Rosemary loves full sun
Rosemary loves full sun
The fresh or dried leaves of rosemary (Salvia rosmarinus) are traditionally used to flavor grilled meats and sauces. But you can also use the raw flowers in desserts. Their delicate, lemony flavor is ideal for meringues, crème brûlées and cakes.

Rosemary is low-maintenance.
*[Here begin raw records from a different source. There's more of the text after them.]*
(** X10. [EdgeEncoding.forward] returns only when every path of the mapping
    has exactly one edge after truncation to [max_path_distance]: an empty
    path, or a path of two or more edges when [max_path_distance] is at
    least two, makes the assignment to [cij[src][dst]] raise. *)
Theorem edge_forward_single_edge_only (self : EdgeEncoding.t) (x edge_attr : tensor2)
    (edge_paths : edge_paths_t) (w : World) (out : tensor2) :
  fst (EdgeEncoding.forward self x edge_attr edge_paths w) = Ok out ->
  forall src destinations dst path,
    In (src, destinations) edge_paths -> In (dst, path) destinations ->
    Nat.min (EdgeEncoding.max_path_distance self) (length path) = 1.
Proof.
  intros H. exact (edge_forward_ok_single self x edge_attr edge_paths w out H).
Qed.

Lemma edge_forward_single_edge_only_witness :
  Nat.min (EdgeEncoding.max_path_distance edge_encoding_example) (length [3]) = 1.
Proof.
  exact (edge_forward_single_edge_only edge_encoding_example (zeros 2 1) edge_attr_example
           [(0, [(1, [3])])] world0 _ edge_forward_single_edge
           0 [(1, [3])] 1 [3] (or_introl eq_refl) (or_introl eq_refl)).
Defined.

Lemma edge_loop_dst_untouched (self : EdgeEncoding.t) (edge_attr : tensor2) (src : nat)
    (destinations : list (nat * list nat)) (cij c' : tensor2) (i j : nat) :
  EdgeEncoding.loop_dst self edge_attr src destinations cij = Ok c' ->
  i < rows cij -> j < cols cij ->
  i <> src \/ ~ In j (map fst destinations) ->
  tget c' i j = tget cij i j.
Proof.
  revert cij. induction destinations as [| [d p] rest IH]; cbn [EdgeEncoding.loop_dst];
    intros cij H Hi Hj Hne.
  - inversion H. reflexivity.
  - destruct (EdgeEncoding.path_encoding self edge_attr p) as [enc |];
      cbn [rbind] in H; [| discriminate].
    destruct (EdgeEncoding.set_item cij src d enc) as [c1 |] eqn:Hs;
      cbn [rbind] in H; [| discriminate].
    apply edge_set_item_ok in Hs.
    destruct Hs as [_ [_ [Hr [Hc [e [_ Hc1]]]]]].
    rewrite (IH c1 H) by (try congruence; cbn in Hne; tauto).
    rewrite Hc1, tget_tinit by assumption.
    destruct (Nat.eqb_spec i src) as [Ei | Ei]; [| reflexivity].
    destruct (Nat.eqb_spec j d) as [Ej | Ej]; [| reflexivity].
    exfalso. cbn in Hne. destruct Hne as [Hne | Hne]; [contradiction |].
    apply Hne. left. now symmetry.
Qed.

Lemma edge_loop_src_untouched (self : EdgeEncoding.t) (edge_attr : tensor2)
    (edge_paths : edge_paths_t) (cij c' : tensor2) (i j : nat) :
  EdgeEncoding.loop_src self edge_attr edge_paths cij = Ok c' ->
  i < rows cij -> j < cols cij ->
  (forall destinations, In (i, destinations) edge_paths -> ~ In j (map fst destinations)) ->
  tget c' i j = tget cij i j.
Proof.
  revert cij. induction edge_paths as [| [s ds] rest IH]; cbn [EdgeEncoding.loop_src];
    intros cij H Hi Hj Hne.
  - inversion H. reflexivity.
  - destruct (EdgeEncoding.loop_dst self edge_attr s ds cij) as [c1 |] eqn:Hd;
      cbn [rbind] in H; [| discriminate].
    pose proof (edge_loop_dst_shape _ _ _ _ _ _ Hd) as [Hr Hc].
    rewrite (IH c1 H) by (try congruence; intros ds' Hin; apply Hne; now right).
    apply (edge_loop_dst_untouched _ _ _ _ _ _ _ _ Hd Hi Hj).
    destruct (Nat.eq_dec i s) as [-> | Ei]; [| now left].
    right. apply Hne. now left.
Qed.

(** X11. In a returned edge encoding, the entry of every pair of nodes that
    is not a key of the mapping is zero. *)
Theorem edge_forward_unlisted_zero (self : EdgeEncoding.t) (x edge_attr : tensor2)
    (edge_paths : edge_paths_t) (w : World) (out : tensor2) (i j : nat) :
  fst (EdgeEncoding.forward self x edge_attr edge_paths w) = Ok out ->
  i < rows x -> j < rows x ->
  ~ listed edge_paths i j ->
  tget out i j = zero.
Proof.
  intros H Hi Hj Hn.
  apply edge_forward_ok_inv in H. destruct H as [cij [Hl [_ [_ ->]]]].
  rewrite tget_tinit by assumption.
  rewrite (edge_loop_src_untouched _ _ _ _ _ i j Hl) by
    (try assumption;
     intros ds Hds Hin; apply in_map_iff in Hin; destruct Hin as [[j' p] [E Hin]];
     cbn in E; subst j'; apply Hn; now exists ds, p).
  unfold zeros, full. now rewrite tget_tinit.
Qed.

Lemma edge_forward_unlisted_zero_witness :
  exists out,
    fst (EdgeEncoding.forward edge_encoding_example (zeros 2 1) edge_attr_example
           [(0, [(1, [3])])] world0) = Ok out /\
    tget out 1 0 = zero.
Proof.
  eexists. split; [exact edge_forward_single_edge |].
  apply (edge_forward_unlisted_zero edge_encoding_example (zeros 2 1) edge_attr_example
           [(0, [(1, [3])])] world0 _ 1 0 edge_forward_single_edge).
  - cbn. lia.
  - cbn. lia.
  - intros [ds [p [[E | []] _]]]. discriminate.
Defined.

Lemma firstn_idem {A : Type} (n : nat) (l : list A) : firstn n (firstn n l) = firstn n l.
Proof. rewrite firstn_firstn. now rewrite Nat.min_id. Qed.

Lemma edge_path_encoding_truncated (self : EdgeEncoding.t) (edge_attr : tensor2)
    (path : list nat) :
  EdgeEncoding.path_encoding self edge_attr
    (firstn (EdgeEncoding.max_path_distance self) path)
  = EdgeEncoding.path_encoding self edge_attr path.
Proof. unfold EdgeEncoding.path_encoding. now rewrite firstn_idem. Qed.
However, you will need to prune it after flowering each year. Shorten young branches by a few centimetres. Be careful not to cut into old wood: the branches won't grow back.

#3 Thyme (Thymus vulgaris)

Thyme is one of the must-haves of the aromatic garden - Photo by Kaboompics / Pexels
Thyme is one of the must-haves of the aromatic garden - Photo by Kaboompics / Pexels
Thyme (Thymus vulgaris) is an essential ingredient in bouquets garni and a staple herb in Provençal cuisine. It is used to season meats, spice up marinades, flavour herbal teas and add flavour to vegetables.

Common thyme is a scrubland plant. It requires sun exposure and poor soil. It tends to wither when the light is too weak and the substrate too rich. When planted in the ground, choose a bright spot and add sand and gravel to the soil. In pots, a potting soil for Mediterranean plants or a mixture of sand and garden soil will do the trick.

#4 Parsley (Petroselinum crispum)

there are several types of parsley. The flat variety has a more all-round taste than the curly variety - Photo by Netha Hussain / Wikipedia
There are several types of parsley. The flat variety has a more all-round taste than the curly variety - Photo by Netha Hussain / Wikipedia
Do we really need to introduce you to parsley (Petroselinum crispum)? This aromatic garden staple is at home almost everywhere. It's perfect for adding freshness to marinades, indispensable for making a bouquet garni and very practical as a garnish to make it look like you cooked that frozen dish yourself.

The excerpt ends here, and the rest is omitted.